**What the task asks:** Below are the entries to work from; restate word for word the portion that opens with the line containing "rewrite str_drop_app, str_take_app, !bool_decide_true" and closes with the line containing "unfold strip_suffix. case_bool_decide;", keeping both.

[Source records Boundary: Start]

Fixpoint check_segments (key : string) (trailing_separator : TrailingSeparator) (raw_segments : list string)
    : res InvalidKey (list string) :=
  match raw_segments with
  | [] => Ok []
  | segment :: rest =>
      if decide (segment = "") then
        if bool_decide (trailing_separator = SeparatorAllowed) && bool_decide (rest = []) then Ok []
        else Err (mkInvalidKey key "key must not contain empty segments")
      else if decide (segment = "." ∨ segment = "..") then
        Err (mkInvalidKey key "key must not contain `.` or `..` segments")
      else
        segments ← check_segments key trailing_separator rest;
        Ok (segment :: segments)
  end.
Definition validate_segments (key : string) (trailing_separator : TrailingSeparator)
    : res InvalidKey (list string) :=
  if decide (key = "") then Ok [] else check_segments key trailing_separator (split_char "/" key).

Record KeyScope := mkKeyScope { ks_prefix : option string }.
Record ScopedListing := mkScopedListing { sl_prefix : string; sl_start_after : option string }.

Definition KeyScope_new (raw : option string) : res InvalidKey KeyScope :=
  match raw with
  | Some raw =>
      if is_blank raw then Ok (mkKeyScope None)
      else
        segments ← validate_segments raw SeparatorRefused;
        Ok (mkKeyScope (Some (join_strings "/" segments)))
  | None => Ok (mkKeyScope None)
  end.

Definition scoped_object_key (scope : KeyScope) (key : string) : res InvalidKey string :=
  _ ← validate_segments key SeparatorRefused;
  Ok (match scope.(ks_prefix) with
      | Some prefix => if decide (key = "") then prefix else prefix +:+ "/" +:+ key
      | None => key
      end).

Definition listing_prefix (scope : KeyScope) (prefix : string) : res InvalidKey string :=
  _ ← validate_segments prefix SeparatorAllowed;
  Ok (match scope.(ks_prefix) with
      | Some scope => if decide (prefix = "") then scope +:+ "/" else scope +:+ "/" +:+ prefix
      | None => prefix
      end).

Definition child_listing_prefix (scope : KeyScope) (prefix : string) : res InvalidKey string :=
  if decide (prefix ≠ "" ∧ ends_with_char "/" prefix = false) then
    Err (mkInvalidKey prefix "a child-prefix listing needs an empty prefix or one ending with `/`")
  else listing_prefix scope prefix.

Definition scope_listing (scope : KeyScope) (prefix : string) (start_after : option string)
    : res InvalidKey ScopedListing :=
  prefix ← listing_prefix scope prefix;
  start_after ← match start_after with
                | Some key => key ← scoped_object_key scope key; Ok (Some key)
                | None => Ok None
                end;
  Ok (mkScopedListing prefix start_after).

Definition unscope (scope : KeyScope) (scoped_key : string) : option string :=
  match scope.(ks_prefix) with
  | Some prefix => rest ← strip_prefix prefix scoped_key; strip_prefix "/" rest
  | None => Some scoped_key
  end.

(** ** Abstract names *)
Inductive object_name : Set :=
| WalName (namespace_id : NamespaceId) (wal_no : N)
| HintName (namespace_id : NamespaceId)
| ManifestName (namespace_id : NamespaceId) (manifest_no : N)
| SegmentName (namespace_id : NamespaceId) (segment_id : string)
| ExtensionSegmentName (namespace_id : NamespaceId) (name segment_id : string)
| PinName (namespace_id : NamespaceId) (pin_id : string)
| UploadSessionName (family_root_id : NamespaceId) (upload_id : string)
| UploadOutcomeName (family_root_id : NamespaceId) (upload_id : string)
| BlobName (family_root_id : NamespaceId) (content_id : ContentId)
| SpanName (family_root_id : NamespaceId) (content_id : ContentId) (start end_ : N)
| TemporaryName (namespace_id : NamespaceId) (temporary_id : string).

Definition object_key (o : object_name) : string :=
  match o with
  | WalName ns n => wal_object ns n
  | HintName ns => hint ns
  | ManifestName ns n => metadata_manifest_object ns n
  | SegmentName ns id => metadata_segment ns id
  | ExtensionSegmentName ns name id => extension_segment ns name id
  | PinName ns id => pin ns id
  | UploadSessionName root id => upload_session root id
  | UploadOutcomeName root id => upload_outcome root id
  | BlobName root id => content_blob root id
  | SpanName root id s e => content_span root id s e
  | TemporaryName ns id => temporary_prefix ns +:+ id
  end.

(** What the classifier reports of a name. *)
Definition object_parsed (o : object_name) : ParsedObjectKey :=
  match o with
  | WalName ns n => parsed FamWalObject ns (Some (fmt_dec 20 n))
  | HintName ns => parsed FamHint ns None
  | ManifestName ns n => parsed FamMetadataManifest ns (Some (fmt_dec 20 n))
  | SegmentName ns id => parsed FamMetadataSegment ns (Some id)
  | ExtensionSegmentName ns _ id => parsed FamExtensionSegment ns (Some id)
  | PinName ns id => parsed FamPin ns (Some id)
  | UploadSessionName root id => parsed FamUploadSession root (Some id)
  | UploadOutcomeName root id => parsed FamUploadOutcome root (Some id)
  | BlobName root id | SpanName root id _ _ => parsed FamContentBlob root (Some id)
  | TemporaryName ns id => parsed FamTemporaryObject ns (Some id)
  end.

(** Names made of validated parts. *)
Definition object_wf (o : object_name) : Prop :=
  match o with
  | WalName ns n => validate_namespace_id ns = Ok () ∧ 0 < n ≤ MAX_PUBLIC_INTEGER
  | HintName ns => validate_namespace_id ns = Ok ()
  | ManifestName ns n => validate_namespace_id ns = Ok () ∧ n ≤ MAX_PUBLIC_INTEGER
  | SegmentName ns id => validate_namespace_id ns = Ok () ∧ MetadataSegmentId_parse id = Ok ()
  | ExtensionSegmentName ns name id =>
      validate_namespace_id ns = Ok () ∧ validate_extension_name name = Ok () ∧ IndexSegmentId_parse id = Ok ()
  | PinName ns id => validate_namespace_id ns = Ok () ∧ validate_pin_id id = Ok ()
  | UploadSessionName ns id | UploadOutcomeName ns id =>
      validate_namespace_id ns = Ok () ∧ UploadId_parse id = Ok ()
  | BlobName ns id => validate_namespace_id ns = Ok () ∧ ContentId_parse id = Ok ()
  | SpanName ns id s e =>
      validate_namespace_id ns = Ok () ∧ ContentId_parse id = Ok () ∧ s ≤ U64_MAX ∧ e ≤ U64_MAX
  | TemporaryName ns id => validate_namespace_id ns = Ok () ∧ validate_generated_id "tmp" id = Ok ()
  end.

(** The path segments of a key. *)
Definition object_segments (o : object_name) : list string :=
  match o with
  | WalName ns n => [NAMESPACES_DIRECTORY; ns; WAL_DIRECTORY; fmt_dec 20 n +:+ WAL_SUFFIX]
  | HintName ns => [NAMESPACES_DIRECTORY; ns; HINT_NAME]
  | ManifestName ns n => [NAMESPACES_DIRECTORY; ns; MANIFEST_DIRECTORY; fmt_dec 20 n +:+ MANIFEST_SUFFIX]
  | SegmentName ns id => [NAMESPACES_DIRECTORY; ns; SEGMENT_DIRECTORY; id +:+ SEGMENT_SUFFIX]
  | ExtensionSegmentName ns name id =>
      [NAMESPACES_DIRECTORY; ns; EXTENSIONS_DIRECTORY; name; SEGMENT_DIRECTORY; id +:+ SEGMENT_SUFFIX]
  | PinName ns id => [NAMESPACES_DIRECTORY; ns; PIN_DIRECTORY; id +:+ PIN_SUFFIX]
  | UploadSessionName ns id => [NAMESPACES_DIRECTORY; ns; UPLOAD_DIRECTORY; id +:+ UPLOAD_SESSION_SUFFIX]
  | UploadOutcomeName ns id => [NAMESPACES_DIRECTORY; ns; UPLOAD_DIRECTORY; id +:+ UPLOAD_OUTCOME_SUFFIX]
  | BlobName ns id => [NAMESPACES_DIRECTORY; ns; CONTENT_DIRECTORY; id]
  | SpanName ns id s e => [NAMESPACES_DIRECTORY; ns; CONTENT_DIRECTORY; content_span_name id s e]
  | TemporaryName ns id => [NAMESPACES_DIRECTORY; ns; TEMPORARY_DIRECTORY; id]
  end.

(** ** Strings *)
Lemma str_take_app a b : str_take (String.length a) (a +:+ b) = a.
Proof. induction a as [|x a IH]; [by destruct b|]. rewrite string_app_cons. cbn. by rewrite IH. Qed.

Lemma str_drop_app a b : str_drop (String.length a) (a +:+ b) = b.
Proof. induction a as [|x a IH]; [by destruct b|]. rewrite string_app_cons. cbn. by rewrite IH. Qed.

Lemma str_take_drop n s : str_take n s +:+ str_drop n s = s.
Proof.
  revert s. induction n as [|n IH]; intros [|b s]; try done. cbn [str_take str_drop].
  by rewrite string_app_cons, IH.
Qed.

Lemma str_drop_add n m s : str_drop m (str_drop n s) = str_drop (n + m) s.
Proof. revert s. induction n as [|n IH]; intros [|b s]; try done; [by destruct m|apply IH]. Qed.

Lemma string_get_app a c b : String.get (String.length a) (a +:+ String c b) = Some c.
Proof. induction a as [|x a IH]; [done|]. rewrite string_app_cons. cbn. by rewrite IH. Qed.

Lemma strip_suffix_app suffix s : strip_suffix suffix (s +:+ suffix) = Some s.
Proof.
  unfold strip_suffix. rewrite string_length_app.
  replace (String.length s + String.length suffix - String.length suffix)%nat with (String.length s) by lia.
  rewrite str_drop_app, str_take_app, !bool_decide_true by (done || lia). done.
Qed.

Lemma strip_suffix_Some suffix value s : strip_suffix suffix value = Some s → value = s +:+ suffix.
Proof.
  unfold strip_suffix. case_bool_decide; [|done]. case_bool_decide as E; [|done]. cbn [andb]. intros [= <-].
  rewrite <-(str_take_drop (String.length value - String.length suffix) value) at 1. by rewrite E.
Qed.

Lemma string_app_inj_r (a b s : string) : a +:+ s = b +:+ s → a = b.
Proof.
  intros E. assert (String.length a = String.length b) as El.
  { apply (f_equal String.length) in E. rewrite !string_length_app in E. lia. }
  rewrite <-(str_take_app a s), <-(str_take_app b s), E. by rewrite El.
Qed.

Lemma string_app_inj_len (a b x y : string) :
  String.length a = String.length b → a +:+ x = b +:+ y → a = b ∧ x = y.
Proof.
  intros El E. split.
  - by rewrite <-(str_take_app a x), E, El, str_take_app.
  - by rewrite <-(str_drop_app a x), E, El, str_drop_app.
Qed.

Lemma fmt_dec_inj width n m :
  (0 < width)%nat → n < 10 ^ N.of_nat width → m < 10 ^ N.of_nat width → fmt_dec width n = fmt_dec width m → n = m.
Proof.
  intros Hw Hn Hm E. apply N.compare_eq_iff. rewrite <-(fmt_dec_cmp width) by done. by rewrite E, string_cmp_refl.
Qed.

(** ** Keys and their segments *)
Definition no_slash (s : string) : Prop := contains_char "/" s = false.

Lemma fmt_dec_no_slash n : n ≤ U64_MAX → no_slash (fmt_dec 20 n).
Proof.
  intros Hn. apply (all_bytes_not_contains is_digit_byte); [|done]. apply digits_fmt_dec; [lia|].
  unfold U64_MAX in Hn. cbn in *. lia.
Qed.

Lemma no_slash_app a b : no_slash a → no_slash b → no_slash (a +:+ b).
Proof. unfold no_slash. rewrite contains_char_app. by intros -> ->. Qed.

Lemma random_uuid_v4_le random : random ≤ U128_MAX → random_uuid_v4 random ≤ U128_MAX.
Proof.
  intros _. unfold random_uuid_v4. set (a := N.lor _ (N.shiftl 0x40 72)). clearbody a.
  assert (∀ x m y, m ≤ U128_MAX → y ≤ U128_MAX → N.lor (N.land x m) y ≤ U128_MAX) as Hle.
  { intros x m y Hm Hy. change U128_MAX with (N.ones 128) in *.
    apply N.lt_succ_r. change (N.succ (N.ones 128)) with (2 ^ 128).
    apply N.lt_succ_r in Hm, Hy. change (N.succ (N.ones 128)) with (2 ^ 128) in *.
    destruct (N.eq_dec (N.lor (N.land x m) y) 0) as [->|Hne]; [done|].
    apply N.log2_lt_pow2; [lia|]. rewrite N.log2_lor. apply N.max_lub_lt.
    - eapply N.le_lt_trans; [apply N.log2_land|]. apply N.min_lt_iff. right.
      destruct (N.eq_dec m 0) as [->|]; [done|]. apply N.log2_lt_pow2; lia.
    - destruct (N.eq_dec y 0) as [->|]; [done|]. apply N.log2_lt_pow2; lia. }
  apply Hle; vm_compute; done.
Qed.

Lemma generated_id_valid prefix random :
  random ≤ U128_MAX → validate_generated_id prefix (generated_id prefix random) = Ok ().
Proof.
  intros Hr. unfold validate_generated_id, generated_id. rewrite <-string_app_assoc, strip_prefix_app.
  fold (encode_generated_id_body (random_uuid_v4 random)).
  by rewrite encoded_body_valid by (by apply random_uuid_v4_le).
Qed.

Lemma wf_no_slash o : object_wf o → Forall no_slash (object_segments o).
Proof.
  assert (∀ n, n ≤ MAX_PUBLIC_INTEGER → n ≤ U64_MAX) as Hmax.
  { unfold MAX_PUBLIC_INTEGER, U64_MAX. cbn. lia. }
  destruct o; cbn [object_wf object_segments]; intros Hwf; repeat (constructor || apply Forall_nil_2);
    try done; try (destruct_and? Hwf; by apply namespace_id_no_slash);
    try (by apply namespace_id_no_slash); try (apply no_slash_app; [|done]); destruct_and? Hwf.
  - apply fmt_dec_no_slash. auto with lia.
  - apply fmt_dec_no_slash. auto.
  - by eapply (generated_id_lacks "/" "seg").
  - by apply extension_name_no_slash.
  - by eapply (generated_id_lacks "/" "idx").
  - by apply pin_id_no_slash.
  - by eapply (generated_id_lacks "/" "upl").
  - by eapply (generated_id_lacks "/" "upl").
  - by eapply (generated_id_lacks "/" "con").
  - unfold content_span_name. repeat apply no_slash_app; try done; [|by apply fmt_dec_no_slash..].
    by eapply (generated_id_lacks "/" "con").
  - by eapply (generated_id_lacks "/" "tmp").
Qed.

[Source records Boundary: End]

**Solution for this problem:**
  rewrite str_drop_app, str_take_app, !bool_decide_true by (done || lia). done.
Qed.

Lemma strip_suffix_Some suffix value s : strip_suffix suffix value = Some s → value = s +:+ suffix.
Proof.
  unfold strip_suffix. case_bool_decide; [|done]. case_bool_decide as E; [|done]. cbn [andb]. intros [= <-].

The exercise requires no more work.